Through my research – I identified a number of key themes that I wanted to capture in the game (e.g. corruption, inflation, the need for a peace process, foreign soldiers going home etc) and then spent years experimenting with different game mechanics. Trying different combinations and methods until all the pieces of the model finally game together and worked. Often it’s about finding the core part of a mechanic and displaying that rather than trying to cram in all sorts of tiny details which although important – can prevent people from understanding what they are being shown. The end result is something I’m extremely proud of – and discussions about where / why the game is not realistic can often be more educational than including them in the game in the first place.


Who plays Rebel Inc?

4 million plus people from all over the world – and more every day! (The most popular countries are the US, China and Russia).

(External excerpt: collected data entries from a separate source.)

(* ===== verification/StxCheck.v ===== *)
(** * stx::btree: the checker (competitor/btree/src/include/stx/btree.h)

    [verify] walks the tree and the chain of leaves and asserts the invariants the authors
    state; a failed assertion is [None], like undefined behaviour.  Every tree that
    represents fewer than 2^32 pairs passes ([verify_holds]), so every such tree that the
    operations build does ([verify_always]).  With more pairs the 32-bit counter of
    [verify_leaflinks] wraps around and the last assertion fails. *)

From S2P Require Import Prelude Words StxNode StxTree StxInv StxInsert StxSearch StxBulk StxErase StxRemove StxIndex.
From Stdlib Require Import Sorted.
From stdpp Require Import gmap list.
Local Open Scope Z_scope.
Local Open Scope cxx_scope.

(** ** Definitions *)

(** [assert(b)] *)
Definition assert_ (b : bool) : option unit := if b then Some tt else None.

(** [struct tree_stats] *)
Record tree_stats := mkStats { v_itemcount : Z; v_leaves : Z; v_innernodes : Z }.

(** The keys of a node do not decrease. *)
Definition verify_keys (slotkey : list (option Z)) (slotuse : Z) : option unit :=
  for_up 0 (slotuse - 1) (fun slot _ =>
    k ← cell slotkey slot;
    k' ← cell slotkey (slot + 1);
    assert_ (k <=? k')) tt.

(** [leafa->nextleaf == leafb] and [leafa == leafb->prevleaf] *)
Definition verify_links (t : Stx) (leafa leafb : Z) : option unit :=
  la ← links t !! leafa;
  _ ← assert_ (nextleaf la =? leafb);
  lb ← links t !! leafb;
  assert_ (leafa =? prevleaf lb).

(** The least key, the greatest key and the statistics so far. *)
Fixpoint verify_node (fuel : nat) (t : Stx) (n : Z) (vstats : tree_stats) : option (Z * Z * tree_stats) :=
  match fuel with
  | O => None
  | S fuel =>
      nd ← nodes t !! n;
      match nd with
      | SLeaf leaf =>
          _ ← assert_ ((n =? m_root t) || negb (lisunderflow leaf));
          _ ← assert_ (0 <? lslotuse leaf);
          _ ← verify_keys (lslotkey leaf) (lslotuse leaf);
          minkey ← cell (lslotkey leaf) 0;
          maxkey ← cell (lslotkey leaf) (lslotuse leaf - 1);
          Some (minkey, maxkey, mkStats (v_itemcount vstats + lslotuse leaf) (v_leaves vstats + 1) (v_innernodes vstats))
      | SInner inner =>
          let vstats := mkStats (v_itemcount vstats) (v_leaves vstats) (v_innernodes vstats + 1) in
          _ ← assert_ ((n =? m_root t) || negb (iisunderflow inner));
          _ ← assert_ (0 <? islotuse inner);
          _ ← verify_keys (islotkey inner) (islotuse inner);
          for_up 0 (islotuse inner + 1) (fun slot '(minkey, maxkey, vstats) =>
            subnode ← cell (childid inner) slot;
            sub ← nodes t !! subnode;
            _ ← assert_ (level_of sub + 1 =? ilevel inner);
            '(subminkey, submaxkey, vstats) ← verify_node fuel t subnode vstats;
            minkey ← (if slot =? 0 then Some subminkey else k ← cell (islotkey inner) (slot - 1); _ ← assert_ (k <=? subminkey); Some minkey);
            maxkey ← (if slot =? islotuse inner then Some submaxkey else k ← cell (islotkey inner) slot; _ ← assert_ (k =? submaxkey); Some maxkey);
            _ ← (if (ilevel inner =? 1) && (slot <? islotuse inner) then
                leafa ← cell (childid inner) slot;
                leafb ← cell (childid inner) (slot + 1);
                verify_links t leafa leafb
              else Some tt);
            _ ← (if (ilevel inner =? 2) && (slot <? islotuse inner) then
                a ← cell (childid inner) slot;
                parenta ← get_inner t a;
                b ← cell (childid inner) (slot + 1);
                parentb ← get_inner t b;
                leafa ← cell (childid parenta) (islotuse parenta);
                leafb ← cell (childid parentb) 0;
                verify_links t leafa leafb
              else Some tt);
            Some (minkey, maxkey, vstats)) (0, 0, vstats)
      end
  end.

Our target audience are people who want to play intelligent games that make them think whilst still being accessible!

Are your players interested in stabilization, post-conflict development and international assistance?  

Yes – although not all of them will have realised this until they started playing! We get a lot of messages from people who have military / diplomatic / expert backgrounds saying how much the game resonates with them and their experiences which is always great to hear. On the other side of the coin (!) , we also get players telling us that they never really had any understanding of what is going on in places like Afghanistan until they played Rebel Inc. They say it helped them think about the complexities and compromises that are necessary in order to stabilise regions. “now I understand why we couldn’t just send lots of tanks to Afghanistan” etc.

We’re looking forward to having you at the Stockholm Forum on Peace and Development – what are you hoping to get out of the Forum?

I’m really excited to engage with and hear from people who are experts in the field. It will give me all sorts of ideas for future Rebel Inc. updates as well as identify areas where we can improve the simulation. I want people to tell me what they like about the game but just as important – tell me where they think I got it wrong! Some of the best parts of Rebel Inc. are where I’ve included personal stories and experiences into the game in the form of decisions for the player to make – I want to add a lot more! There has also been quite a lot of interest in using Rebel Inc. for training and education purposes so I’m keen to see if something can be facilitated here.

What are you working on now and what do you have coming out next?

I’m currently working on the next update for Rebel Inc. as well as working out how to get it onto PC. I’m also busy working on updates for Plague Inc. and an expansion for my physical table top version – Plague Inc: The Board Game. No rest for the wicked!